What you need to do
Copy the records below word for word. Stop after the line that contains "cj_enabled := Some".

Collected data:
————
(** [schedule_retry] *)
Definition schedule_retry (env : environ) (x : job) (delay next_attempt : Z) : M world unit :=
  enqueue env {| j_delivery_id := j_delivery_id x; j_channel := j_channel x; j_recipient := j_recipient x;
    j_subject := j_subject x; j_body := j_body x; j_attempt := next_attempt; j_delay := delay |}.

Definition _build_executor (env : environ) (lim : RateLimiter.RateLimiter) (handlers : ChannelType -> option handler) (x : job)
    : DeliveryExecutor :=
  {| channels := handlers; rate_limiter := Some (worker_limiter env lim); retry_scheduler := Some (schedule_retry env x) |}.

Definition execute_delivery_job (env : environ) (lim : RateLimiter.RateLimiter) (handlers : ChannelType -> option handler)
    (x : job) : M world DeliveryResult :=
  match channel_of (j_channel x) with
  | None => raise (ValueError ("'" +:+ j_channel x +:+ "' is not a valid ChannelType"))
  | Some c => execute env (_build_executor env lim handlers x) (j_delivery_id x) c (j_recipient x) (j_subject x) (j_body x) (j_attempt x)
  end.

(** [_sync_startup_metrics] *)
Definition _sync_startup_metrics (env : environ) : M world (Z * Z) :=
  poison_count ← sync_gauge_from_db env;
  depth ← sync_depth_from_db env;
  mret (poison_count, depth).
(** ** Examples *)

Definition sample_env (redis_fate : nat -> attempt) : environ := {|
  clock := fun n => Z.of_nat n * second_us; db := fun _ => Gateway.Up; redis := redis_fate; new_id := fun n => str_int (Z.of_nat n) |}.

Lemma sample_healthy : healthy (sample_env (fun _ => Served)).
Proof. split; [done|]. split; [done|]. intros k k' H. apply (inj str_int) in H. lia. Qed.

Definition sample_limiter : RateLimiter.RateLimiter := {|
  RateLimiter.fallback_mode := "deny"; RateLimiter.default_max_requests := None;
  RateLimiter.default_window_seconds := None; RateLimiter.key_prefix := "rate_limit:" |}.

Definition sample_rule : rule_row := {|
  rr_name := "drawdown"; rr_enabled := true;
  rr_channels := Some [ {| cj_type := Some "slack"; cj_recipient := Some "https://hooks.slack.com/services/T0"; cj_enabled := None |};
                        {| cj_type := Some "sms"; cj_recipient := Some "+15550100"; cj_enabled := Some false |} ] |}.

Definition sample_world : world :=
  World {| t_rules := {["r1" := sample_rule]}; t_events := ∅; t_deliveries := ∅; t_serial := 0 |} None true []
    {| RateLimiter.l_sets := ∅; RateLimiter.l_counters := ∅ |} [] [] 0.

Definition at_ten (minute : Z) : datetime := DateTime (Date 2024 12 31) 10 minute 0 0 None.

Definition delivered_result : DeliveryResult :=
  {| dr_success := true; dr_message_id := None; dr_error := None; dr_retryable := true; dr_metadata := ∅ |}.

(** Slack fails once, then accepts. *)
Definition sample_handlers (c : ChannelType) : option handler :=
  match c with SLACK => Some (fun n _ => if (n <? 12)%nat then Ok (failure "HTTP 500" true) else Ok delivered_result) | _ => None end.

Definition triggered : world := snd (trigger_alert (sample_env (fun _ => Served)) "secret" "r1" (Some (Dec 105 (-2))) (at_ten 5) sample_world).

Definition worked : world :=
  match w_jobs triggered with
  | x :: l => snd (execute_delivery_job (sample_env (fun _ => Served)) sample_limiter sample_handlers x (take_job l triggered))
  | [] => triggered
  end.

Example one_delivery_run :
  length (w_jobs triggered) = 1%nat /\ w_depth triggered = Some 1 /\ w_depth worked = Some 0 /\ w_slept worked = [5] /\
  (snd <$> w_sent worked) = [Ok (failure "HTTP 500" true); Ok delivered_result] /\
  (dl_status <$> t_deliveries (w_tables worked) !! "1") = Some DELIVERED /\
  (dl_recipient <$> t_deliveries (w_tables worked) !! "1") = Some "***s/T0".
Proof. vm_compute. split_and!; reflexivity. Qed.
(** X7.  No operation drops or rewrites an earlier call, and none makes
    more than one call of its own: the log after a run is the log before
    it followed by at most one request. *)
Theorem operations_append_at_most_one_call (log : list request) :
  (∀ query location radius language min_price max_price open_now types
     page_token,
     let m := places latlng client query location radius language
                min_price max_price open_now types page_token in
     (m log).2 = log ++ sent m log ∧ length (sent m log) ≤ 1)
  ∧ (∀ place_id language,
       let m := place client place_id language in
       (m log).2 = log ++ sent m log ∧ length (sent m log) = 1)
  ∧ (∀ photo_reference max_width max_height,
       let m := places_photo client photo_reference max_width max_height in
       (m log).2 = log ++ sent m log ∧ length (sent m log) ≤ 1)
  ∧ (∀ input_text offset location radius language,
       let m := places_autocomplete latlng client input_text offset
                  location radius language in
       (m log).2 = log ++ sent m log ∧ length (sent m log) ≤ 1).
Proof.
  split_and!; intros; subst m.
  - destruct (places_sent query location radius language min_price
                max_price open_now types page_token log) as [Hlog Hsent].
    split; [done |]. rewrite Hsent.
    destruct (truthy location); [destruct (latlng location) |]; cbn; lia.
  - destruct (place_sent place_id language log) as [Hlog Hsent].
    split; [done |]. by rewrite Hsent.
  - destruct (places_photo_sent photo_reference max_width max_height log)
      as [Hlog Hsent].
    split; [done |]. rewrite Hsent.
    destruct (truthy max_width || truthy max_height); cbn; lia.
  - destruct (places_autocomplete_sent input_text offset location radius
                language log) as [Hlog Hsent].
    split; [done |]. rewrite Hsent.
    destruct (truthy location); [destruct (latlng location) |]; cbn; lia.
Qed.

(** X8.  [places_photo] raises its [ValueError], with no call, exactly
    when both size hints are falsy (None, 0, an empty string, ...); in
    every other case it makes its one call. *)
Theorem places_photo_raises_iff_no_hint photo_reference max_width
    max_height log :
  (places_photo client photo_reference max_width max_height log
   = (inl (ValueError "a max_width or max_height arg is required"), log)
   ↔ truthy max_width = false ∧ truthy max_height = false)
  ∧ ((∃ req, sends (places_photo client photo_reference max_width
                      max_height) log req)
     ↔ truthy max_width = true ∨ truthy max_height = true).
Proof.
  unfold sends. rewrite places_photo_run.
  destruct (truthy max_width), (truthy max_height); cbn.
  4: { split; [done |]. split; [| intros [? | ?]; done].
       intros [req H]. by apply log_not_extended in H. }
  all: split; [split; [| intros [? ?]; done] | split; eauto].
  all: intros [= _ H]; by apply eq_sym, log_not_extended in H.
Qed.

(** X9.  Every photo request goes to the photo path with the identity
    [extract_body] and [stream=True], carries the reference as given,
    and carries each size hint under its key when it is truthy and not
    otherwise. *)
Theorem places_photo_request_shape photo_reference max_width max_height
    log req :
  sends (places_photo client photo_reference max_width max_height) log req →
  req_path req = "/maps/api/place/photo"
  ∧ req_extract_body req = Some Identity
  ∧ req_requests_kwargs req = Some {[ "stream" := VBool true ]}
  ∧ req_params req !! "photoreference" = Some photo_reference
  ∧ req_params req !! "maxwidth"
    = (if truthy max_width then Some max_width else None)
  ∧ req_params req !! "maxheight"
    = (if truthy max_height then Some max_height else None).
Proof.
  intros (_ & -> & _)%places_photo_request_inv.
  unfold photo_request; cbn.
  destruct (truthy max_width), (truthy max_height);
    split_and!; by simplify_map_eq.
Qed.

(** X10.  When the collaborator hands back the raw response,
    [places_photo] returns the chunks of its body, all of them, in
    order and unchanged. *)
Theorem places_photo_returns_chunks photo_reference max_width max_height
    log req chunks :
  sends (places_photo client photo_reference max_width max_height) log req →
  respond client log req = inr (Raw chunks) →
  places_photo client photo_reference max_width max_height log
  = (inr chunks, log ++ [req]).
Proof.
  intros (_ & _ & ->)%places_photo_request_inv Hresp. by rewrite Hresp.
Qed.
(** X4: a chart that fails to load while another map is staged. *)
Lemma refreshMap_failure_is_retried_witness :
  "chart.tiff"%string <> ""%string
  /\ Executive.m_CurrentMapPath StubMore.offlineExecutive
     <> "chart.tiff"%string
  /\ Executive.loadMap (C := StubMore.offline) "chart.tiff" 43 (-70) = None
  /\ let r := Executive.refreshMap "chart.tiff" 43 (-70)
                                   StubMore.offlineExecutive in
     Executive.m_NewMap (fst r) = None
     /\ Executive.refreshMap "chart.tiff" 43 (-70) (fst r) = r.
Proof.
  assert (H1 : "chart.tiff"%string <> ""%string) by discriminate.
  assert (H2 : Executive.m_CurrentMapPath StubMore.offlineExecutive
               <> "chart.tiff"%string) by discriminate.
  assert (H3 : Executive.loadMap (C := StubMore.offline)
                 "chart.tiff" 43 (-70) = None) by reflexivity.
  split; [exact H1|]. split; [exact H2|]. split; [exact H3|].
  destruct (@refreshMap_failure_is_retried StubMore.offline
              "chart.tiff"%string 43 (-70) StubMore.offlineExecutive
              H1 H2 H3) as (Ha & _ & _ & Hb).
  split; assumption.
Defined.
————
Solved exercise
(** [schedule_retry] *)
Definition schedule_retry (env : environ) (x : job) (delay next_attempt : Z) : M world unit :=
  enqueue env {| j_delivery_id := j_delivery_id x; j_channel := j_channel x; j_recipient := j_recipient x;
    j_subject := j_subject x; j_body := j_body x; j_attempt := next_attempt; j_delay := delay |}.

Definition _build_executor (env : environ) (lim : RateLimiter.RateLimiter) (handlers : ChannelType -> option handler) (x : job)
    : DeliveryExecutor :=
  {| channels := handlers; rate_limiter := Some (worker_limiter env lim); retry_scheduler := Some (schedule_retry env x) |}.

Definition execute_delivery_job (env : environ) (lim : RateLimiter.RateLimiter) (handlers : ChannelType -> option handler)
    (x : job) : M world DeliveryResult :=
  match channel_of (j_channel x) with
  | None => raise (ValueError ("'" +:+ j_channel x +:+ "' is not a valid ChannelType"))
  | Some c => execute env (_build_executor env lim handlers x) (j_delivery_id x) c (j_recipient x) (j_subject x) (j_body x) (j_attempt x)
  end.

(** [_sync_startup_metrics] *)
Definition _sync_startup_metrics (env : environ) : M world (Z * Z) :=
  poison_count ← sync_gauge_from_db env;
  depth ← sync_depth_from_db env;
  mret (poison_count, depth).
(** ** Examples *)

Definition sample_env (redis_fate : nat -> attempt) : environ := {|
  clock := fun n => Z.of_nat n * second_us; db := fun _ => Gateway.Up; redis := redis_fate; new_id := fun n => str_int (Z.of_nat n) |}.

Lemma sample_healthy : healthy (sample_env (fun _ => Served)).
Proof. split; [done|]. split; [done|]. intros k k' H. apply (inj str_int) in H. lia. Qed.

Definition sample_limiter : RateLimiter.RateLimiter := {|
  RateLimiter.fallback_mode := "deny"; RateLimiter.default_max_requests := None;
  RateLimiter.default_window_seconds := None; RateLimiter.key_prefix := "rate_limit:" |}.

Definition sample_rule : rule_row := {|
  rr_name := "drawdown"; rr_enabled := true;
  rr_channels := Some [ {| cj_type := Some "slack"; cj_recipient := Some "https://hooks.slack.com/services/T0"; cj_enabled := None |};
                        {| cj_type := Some "sms"; cj_recipient := Some "+15550100"; cj_enabled := Some false |} ] |}.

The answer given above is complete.